Your instructions - The word to look for is "trimStart". Report every line of the entries below that has it.

Saved entries
◇ ◇ ◇ ◇
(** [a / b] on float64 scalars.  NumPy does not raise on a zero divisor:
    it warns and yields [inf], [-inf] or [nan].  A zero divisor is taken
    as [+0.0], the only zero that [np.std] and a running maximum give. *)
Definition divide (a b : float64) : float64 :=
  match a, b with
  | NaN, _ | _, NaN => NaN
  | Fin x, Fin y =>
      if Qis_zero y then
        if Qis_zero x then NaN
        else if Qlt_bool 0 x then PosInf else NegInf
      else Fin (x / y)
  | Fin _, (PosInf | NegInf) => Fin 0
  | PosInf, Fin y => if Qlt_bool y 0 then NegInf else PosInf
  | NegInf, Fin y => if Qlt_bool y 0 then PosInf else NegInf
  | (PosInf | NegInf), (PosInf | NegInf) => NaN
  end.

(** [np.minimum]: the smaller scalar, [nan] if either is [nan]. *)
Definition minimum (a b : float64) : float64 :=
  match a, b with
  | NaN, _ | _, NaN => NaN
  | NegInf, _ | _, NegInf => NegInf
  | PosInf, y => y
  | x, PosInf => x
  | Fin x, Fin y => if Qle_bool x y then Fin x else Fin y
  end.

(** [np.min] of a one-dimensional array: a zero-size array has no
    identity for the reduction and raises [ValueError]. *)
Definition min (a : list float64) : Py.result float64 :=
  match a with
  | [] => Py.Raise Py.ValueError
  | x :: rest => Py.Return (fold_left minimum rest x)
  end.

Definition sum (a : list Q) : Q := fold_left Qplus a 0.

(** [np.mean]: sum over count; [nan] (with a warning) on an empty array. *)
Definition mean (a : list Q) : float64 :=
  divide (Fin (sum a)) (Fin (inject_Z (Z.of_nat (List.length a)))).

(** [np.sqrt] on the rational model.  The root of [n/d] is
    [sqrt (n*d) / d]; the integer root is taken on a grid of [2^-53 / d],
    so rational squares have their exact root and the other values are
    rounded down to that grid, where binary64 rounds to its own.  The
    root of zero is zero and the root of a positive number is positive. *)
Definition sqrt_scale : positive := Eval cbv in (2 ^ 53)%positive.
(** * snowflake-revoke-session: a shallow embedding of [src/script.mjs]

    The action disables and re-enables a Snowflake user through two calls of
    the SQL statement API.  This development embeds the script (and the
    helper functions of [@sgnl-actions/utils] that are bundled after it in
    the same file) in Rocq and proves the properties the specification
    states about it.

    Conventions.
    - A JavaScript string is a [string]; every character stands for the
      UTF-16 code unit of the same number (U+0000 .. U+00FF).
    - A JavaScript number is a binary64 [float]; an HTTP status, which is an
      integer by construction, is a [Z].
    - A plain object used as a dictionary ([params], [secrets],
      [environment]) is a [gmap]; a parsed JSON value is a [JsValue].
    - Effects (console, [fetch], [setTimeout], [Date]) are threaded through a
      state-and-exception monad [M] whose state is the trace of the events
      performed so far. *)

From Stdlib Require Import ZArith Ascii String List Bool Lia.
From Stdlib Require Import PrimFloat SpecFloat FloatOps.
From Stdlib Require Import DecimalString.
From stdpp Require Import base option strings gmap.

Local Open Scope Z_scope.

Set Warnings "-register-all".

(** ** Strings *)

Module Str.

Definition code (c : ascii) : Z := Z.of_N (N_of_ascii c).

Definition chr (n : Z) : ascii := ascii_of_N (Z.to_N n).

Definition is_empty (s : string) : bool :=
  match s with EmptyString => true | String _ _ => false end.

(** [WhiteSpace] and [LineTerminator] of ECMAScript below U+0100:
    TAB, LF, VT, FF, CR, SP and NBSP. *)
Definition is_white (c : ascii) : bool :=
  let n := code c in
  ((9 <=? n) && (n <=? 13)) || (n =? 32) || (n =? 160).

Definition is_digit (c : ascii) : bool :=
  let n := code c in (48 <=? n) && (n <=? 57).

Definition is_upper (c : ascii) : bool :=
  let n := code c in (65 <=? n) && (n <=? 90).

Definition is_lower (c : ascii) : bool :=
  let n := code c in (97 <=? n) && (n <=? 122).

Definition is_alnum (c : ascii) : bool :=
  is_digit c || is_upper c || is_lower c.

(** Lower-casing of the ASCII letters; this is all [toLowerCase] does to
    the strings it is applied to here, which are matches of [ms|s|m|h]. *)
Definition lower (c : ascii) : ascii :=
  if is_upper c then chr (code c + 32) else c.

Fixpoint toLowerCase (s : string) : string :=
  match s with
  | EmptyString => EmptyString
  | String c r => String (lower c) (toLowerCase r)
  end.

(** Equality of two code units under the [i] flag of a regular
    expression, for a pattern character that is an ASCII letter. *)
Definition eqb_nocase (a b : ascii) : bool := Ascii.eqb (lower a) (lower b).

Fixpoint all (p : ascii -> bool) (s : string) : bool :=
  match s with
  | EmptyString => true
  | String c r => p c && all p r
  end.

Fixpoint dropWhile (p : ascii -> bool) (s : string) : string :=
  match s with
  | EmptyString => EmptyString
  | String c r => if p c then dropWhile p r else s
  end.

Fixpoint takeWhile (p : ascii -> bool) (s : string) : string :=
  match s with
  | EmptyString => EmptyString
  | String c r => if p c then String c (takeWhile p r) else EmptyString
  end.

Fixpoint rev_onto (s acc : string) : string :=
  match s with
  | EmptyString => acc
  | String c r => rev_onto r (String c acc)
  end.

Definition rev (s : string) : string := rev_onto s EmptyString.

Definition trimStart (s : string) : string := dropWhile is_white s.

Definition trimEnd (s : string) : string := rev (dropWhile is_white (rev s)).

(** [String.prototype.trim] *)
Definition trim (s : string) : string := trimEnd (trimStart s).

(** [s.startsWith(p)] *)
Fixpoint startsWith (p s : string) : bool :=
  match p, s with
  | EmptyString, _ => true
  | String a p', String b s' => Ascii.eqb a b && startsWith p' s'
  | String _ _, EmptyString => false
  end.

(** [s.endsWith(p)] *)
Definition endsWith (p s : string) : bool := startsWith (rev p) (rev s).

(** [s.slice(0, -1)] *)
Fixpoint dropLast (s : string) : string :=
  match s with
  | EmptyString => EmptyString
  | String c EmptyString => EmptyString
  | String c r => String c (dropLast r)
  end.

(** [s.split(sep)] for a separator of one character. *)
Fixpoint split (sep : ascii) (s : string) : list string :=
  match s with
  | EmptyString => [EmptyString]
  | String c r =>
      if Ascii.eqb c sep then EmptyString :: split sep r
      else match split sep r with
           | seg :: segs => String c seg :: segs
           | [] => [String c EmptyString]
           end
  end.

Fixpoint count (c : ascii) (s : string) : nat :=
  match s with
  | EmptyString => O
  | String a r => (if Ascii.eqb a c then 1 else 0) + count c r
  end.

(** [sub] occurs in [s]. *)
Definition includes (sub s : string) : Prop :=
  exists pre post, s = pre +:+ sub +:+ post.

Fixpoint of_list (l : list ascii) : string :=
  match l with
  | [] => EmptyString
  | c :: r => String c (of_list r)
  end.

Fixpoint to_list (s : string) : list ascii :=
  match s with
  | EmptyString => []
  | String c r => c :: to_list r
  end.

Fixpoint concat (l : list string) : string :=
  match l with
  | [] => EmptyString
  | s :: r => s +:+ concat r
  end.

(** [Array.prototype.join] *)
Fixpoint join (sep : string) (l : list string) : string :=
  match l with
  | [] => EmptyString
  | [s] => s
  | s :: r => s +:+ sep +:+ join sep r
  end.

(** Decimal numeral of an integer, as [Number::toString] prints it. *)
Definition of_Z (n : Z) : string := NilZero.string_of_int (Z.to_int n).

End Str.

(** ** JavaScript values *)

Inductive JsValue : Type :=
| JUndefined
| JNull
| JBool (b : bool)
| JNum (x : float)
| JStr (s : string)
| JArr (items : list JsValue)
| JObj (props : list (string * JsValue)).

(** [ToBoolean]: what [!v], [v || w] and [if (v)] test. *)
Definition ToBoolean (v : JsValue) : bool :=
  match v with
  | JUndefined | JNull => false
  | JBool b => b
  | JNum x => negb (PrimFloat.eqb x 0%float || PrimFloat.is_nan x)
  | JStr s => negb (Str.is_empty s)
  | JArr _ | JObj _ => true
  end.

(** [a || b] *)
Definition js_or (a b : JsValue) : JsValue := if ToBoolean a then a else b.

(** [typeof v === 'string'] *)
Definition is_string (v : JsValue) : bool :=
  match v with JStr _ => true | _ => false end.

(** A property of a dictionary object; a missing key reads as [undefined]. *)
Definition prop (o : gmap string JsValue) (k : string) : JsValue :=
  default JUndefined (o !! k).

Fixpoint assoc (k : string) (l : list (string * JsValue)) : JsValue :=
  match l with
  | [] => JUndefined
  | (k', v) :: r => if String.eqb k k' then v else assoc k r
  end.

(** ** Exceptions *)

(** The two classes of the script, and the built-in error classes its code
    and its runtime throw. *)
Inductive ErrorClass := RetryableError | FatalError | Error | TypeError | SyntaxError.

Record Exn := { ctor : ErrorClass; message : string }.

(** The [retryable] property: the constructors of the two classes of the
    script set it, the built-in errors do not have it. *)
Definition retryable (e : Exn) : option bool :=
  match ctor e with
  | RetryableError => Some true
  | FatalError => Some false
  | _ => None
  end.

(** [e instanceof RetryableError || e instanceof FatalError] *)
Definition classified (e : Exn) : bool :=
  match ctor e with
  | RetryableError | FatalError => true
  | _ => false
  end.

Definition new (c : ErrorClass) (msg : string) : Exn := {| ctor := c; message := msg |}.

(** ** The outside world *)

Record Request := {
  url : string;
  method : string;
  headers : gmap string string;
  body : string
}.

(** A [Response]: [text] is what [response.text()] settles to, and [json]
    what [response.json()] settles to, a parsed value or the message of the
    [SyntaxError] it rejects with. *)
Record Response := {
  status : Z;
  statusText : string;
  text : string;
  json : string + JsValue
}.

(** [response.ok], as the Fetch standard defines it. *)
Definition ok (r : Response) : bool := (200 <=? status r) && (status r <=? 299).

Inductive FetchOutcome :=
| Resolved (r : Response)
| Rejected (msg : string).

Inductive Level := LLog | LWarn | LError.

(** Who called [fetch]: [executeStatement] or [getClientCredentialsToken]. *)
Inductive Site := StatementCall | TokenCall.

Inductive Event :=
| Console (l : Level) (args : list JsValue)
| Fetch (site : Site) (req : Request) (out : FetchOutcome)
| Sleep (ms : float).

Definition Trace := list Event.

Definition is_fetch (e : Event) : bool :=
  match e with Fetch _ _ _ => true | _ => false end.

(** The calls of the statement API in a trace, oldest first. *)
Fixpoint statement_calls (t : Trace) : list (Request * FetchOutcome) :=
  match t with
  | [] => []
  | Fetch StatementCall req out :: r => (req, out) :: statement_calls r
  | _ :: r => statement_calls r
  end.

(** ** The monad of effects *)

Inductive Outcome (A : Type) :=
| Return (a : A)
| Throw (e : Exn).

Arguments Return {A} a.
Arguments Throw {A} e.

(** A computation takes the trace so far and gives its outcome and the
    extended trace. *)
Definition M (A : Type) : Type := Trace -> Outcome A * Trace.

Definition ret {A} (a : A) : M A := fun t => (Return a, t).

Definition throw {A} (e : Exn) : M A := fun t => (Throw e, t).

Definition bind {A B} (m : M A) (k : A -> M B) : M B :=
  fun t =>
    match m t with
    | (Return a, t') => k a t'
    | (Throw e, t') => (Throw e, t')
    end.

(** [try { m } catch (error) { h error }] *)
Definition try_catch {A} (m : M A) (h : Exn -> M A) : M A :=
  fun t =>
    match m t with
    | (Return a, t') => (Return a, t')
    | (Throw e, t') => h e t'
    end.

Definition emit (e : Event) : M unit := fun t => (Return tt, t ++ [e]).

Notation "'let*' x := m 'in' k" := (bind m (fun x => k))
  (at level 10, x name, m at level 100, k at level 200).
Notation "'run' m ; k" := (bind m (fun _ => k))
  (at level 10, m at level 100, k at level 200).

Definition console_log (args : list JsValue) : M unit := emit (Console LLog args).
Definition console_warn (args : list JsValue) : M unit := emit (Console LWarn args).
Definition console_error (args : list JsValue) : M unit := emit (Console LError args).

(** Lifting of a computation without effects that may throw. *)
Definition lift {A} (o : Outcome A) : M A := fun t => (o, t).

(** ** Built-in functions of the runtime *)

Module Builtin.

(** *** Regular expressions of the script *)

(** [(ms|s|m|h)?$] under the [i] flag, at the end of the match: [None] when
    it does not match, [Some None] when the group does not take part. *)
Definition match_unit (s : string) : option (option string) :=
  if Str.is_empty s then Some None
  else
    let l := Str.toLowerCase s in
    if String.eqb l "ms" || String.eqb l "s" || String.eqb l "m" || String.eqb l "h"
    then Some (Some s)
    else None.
◇ ◇ ◇ ◇
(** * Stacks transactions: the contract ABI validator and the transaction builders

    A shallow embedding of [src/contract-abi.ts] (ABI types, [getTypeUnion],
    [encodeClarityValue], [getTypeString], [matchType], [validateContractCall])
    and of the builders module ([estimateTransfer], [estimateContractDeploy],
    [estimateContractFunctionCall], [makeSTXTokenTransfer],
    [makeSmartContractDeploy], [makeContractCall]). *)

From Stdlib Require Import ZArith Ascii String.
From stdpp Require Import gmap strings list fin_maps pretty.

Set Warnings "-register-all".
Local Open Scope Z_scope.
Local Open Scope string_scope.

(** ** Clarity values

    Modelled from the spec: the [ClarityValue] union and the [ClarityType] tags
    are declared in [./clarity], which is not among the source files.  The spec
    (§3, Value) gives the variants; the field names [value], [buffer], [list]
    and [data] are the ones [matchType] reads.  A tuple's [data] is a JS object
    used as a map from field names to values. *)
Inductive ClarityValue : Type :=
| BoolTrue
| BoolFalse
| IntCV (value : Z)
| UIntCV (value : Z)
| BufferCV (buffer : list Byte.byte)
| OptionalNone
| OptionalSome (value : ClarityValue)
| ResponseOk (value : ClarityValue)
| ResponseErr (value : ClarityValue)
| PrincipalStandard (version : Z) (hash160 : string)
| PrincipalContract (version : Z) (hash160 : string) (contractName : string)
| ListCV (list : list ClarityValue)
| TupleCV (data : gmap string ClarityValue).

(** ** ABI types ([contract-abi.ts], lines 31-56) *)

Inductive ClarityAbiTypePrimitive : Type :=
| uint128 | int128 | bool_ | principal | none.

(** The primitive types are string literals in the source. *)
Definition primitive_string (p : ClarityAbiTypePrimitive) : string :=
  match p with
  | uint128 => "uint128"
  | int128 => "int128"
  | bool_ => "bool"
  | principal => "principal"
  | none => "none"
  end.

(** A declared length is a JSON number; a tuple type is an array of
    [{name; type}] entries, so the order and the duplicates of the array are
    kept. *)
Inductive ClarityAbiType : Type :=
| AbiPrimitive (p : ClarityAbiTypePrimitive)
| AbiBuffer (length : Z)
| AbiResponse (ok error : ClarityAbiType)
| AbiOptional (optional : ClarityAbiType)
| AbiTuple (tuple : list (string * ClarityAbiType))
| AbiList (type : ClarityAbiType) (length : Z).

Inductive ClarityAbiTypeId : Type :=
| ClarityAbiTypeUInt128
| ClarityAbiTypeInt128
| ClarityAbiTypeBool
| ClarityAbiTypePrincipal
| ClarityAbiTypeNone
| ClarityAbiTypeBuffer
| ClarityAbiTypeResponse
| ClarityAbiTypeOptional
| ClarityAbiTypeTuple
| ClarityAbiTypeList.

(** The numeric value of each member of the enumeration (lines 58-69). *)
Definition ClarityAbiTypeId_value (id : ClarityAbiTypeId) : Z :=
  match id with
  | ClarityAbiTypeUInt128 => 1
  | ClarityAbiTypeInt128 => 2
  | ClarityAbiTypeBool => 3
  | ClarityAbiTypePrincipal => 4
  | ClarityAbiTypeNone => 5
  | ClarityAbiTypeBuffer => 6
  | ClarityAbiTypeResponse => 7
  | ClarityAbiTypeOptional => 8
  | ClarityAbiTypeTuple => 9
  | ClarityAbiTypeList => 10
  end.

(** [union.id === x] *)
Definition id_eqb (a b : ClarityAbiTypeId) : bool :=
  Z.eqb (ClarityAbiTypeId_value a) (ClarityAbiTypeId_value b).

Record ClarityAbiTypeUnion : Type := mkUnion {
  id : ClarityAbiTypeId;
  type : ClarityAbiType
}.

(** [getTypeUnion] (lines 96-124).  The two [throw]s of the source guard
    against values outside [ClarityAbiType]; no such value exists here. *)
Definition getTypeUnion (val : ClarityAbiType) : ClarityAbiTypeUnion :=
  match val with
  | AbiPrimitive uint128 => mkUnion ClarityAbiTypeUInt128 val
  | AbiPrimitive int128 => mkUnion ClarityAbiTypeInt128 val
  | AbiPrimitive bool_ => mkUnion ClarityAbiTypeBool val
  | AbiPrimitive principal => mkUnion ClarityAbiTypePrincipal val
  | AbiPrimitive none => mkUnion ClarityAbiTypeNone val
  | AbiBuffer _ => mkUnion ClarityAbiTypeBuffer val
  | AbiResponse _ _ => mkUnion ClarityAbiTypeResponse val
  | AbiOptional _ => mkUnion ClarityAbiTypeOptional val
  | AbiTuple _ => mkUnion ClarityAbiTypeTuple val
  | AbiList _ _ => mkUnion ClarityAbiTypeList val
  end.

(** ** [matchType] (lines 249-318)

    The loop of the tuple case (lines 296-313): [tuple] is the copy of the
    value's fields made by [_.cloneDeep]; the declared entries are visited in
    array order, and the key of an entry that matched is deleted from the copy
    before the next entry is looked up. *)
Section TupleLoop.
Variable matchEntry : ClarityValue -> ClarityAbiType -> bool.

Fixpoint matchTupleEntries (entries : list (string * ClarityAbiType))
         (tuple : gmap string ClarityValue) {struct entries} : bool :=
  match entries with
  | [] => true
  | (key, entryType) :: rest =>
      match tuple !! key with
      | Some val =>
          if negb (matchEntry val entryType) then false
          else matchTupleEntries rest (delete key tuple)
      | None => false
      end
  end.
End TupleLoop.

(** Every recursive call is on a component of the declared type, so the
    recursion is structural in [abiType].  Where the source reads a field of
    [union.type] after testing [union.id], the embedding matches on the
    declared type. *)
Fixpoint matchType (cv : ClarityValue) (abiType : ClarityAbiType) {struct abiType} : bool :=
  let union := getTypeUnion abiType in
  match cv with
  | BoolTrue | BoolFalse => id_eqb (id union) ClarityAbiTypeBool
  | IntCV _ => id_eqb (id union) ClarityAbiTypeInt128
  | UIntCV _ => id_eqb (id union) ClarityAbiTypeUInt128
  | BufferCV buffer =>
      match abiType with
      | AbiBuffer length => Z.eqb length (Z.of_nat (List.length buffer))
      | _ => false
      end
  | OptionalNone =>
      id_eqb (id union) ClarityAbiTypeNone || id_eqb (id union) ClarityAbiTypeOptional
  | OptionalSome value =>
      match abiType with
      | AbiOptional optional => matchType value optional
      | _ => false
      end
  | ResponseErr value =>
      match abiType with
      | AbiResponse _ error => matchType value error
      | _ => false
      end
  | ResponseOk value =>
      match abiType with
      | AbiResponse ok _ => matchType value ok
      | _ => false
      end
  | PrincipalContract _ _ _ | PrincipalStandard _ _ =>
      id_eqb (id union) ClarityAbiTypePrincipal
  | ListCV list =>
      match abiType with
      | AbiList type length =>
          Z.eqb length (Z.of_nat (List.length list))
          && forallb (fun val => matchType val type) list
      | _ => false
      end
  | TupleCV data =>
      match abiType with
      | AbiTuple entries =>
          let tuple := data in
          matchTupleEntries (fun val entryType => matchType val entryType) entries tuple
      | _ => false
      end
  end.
◇ ◇ ◇ ◇
Answer to this task -
Definition trimStart (s : string) : string := dropWhile is_white s.
Definition trim (s : string) : string := trimEnd (trimStart s).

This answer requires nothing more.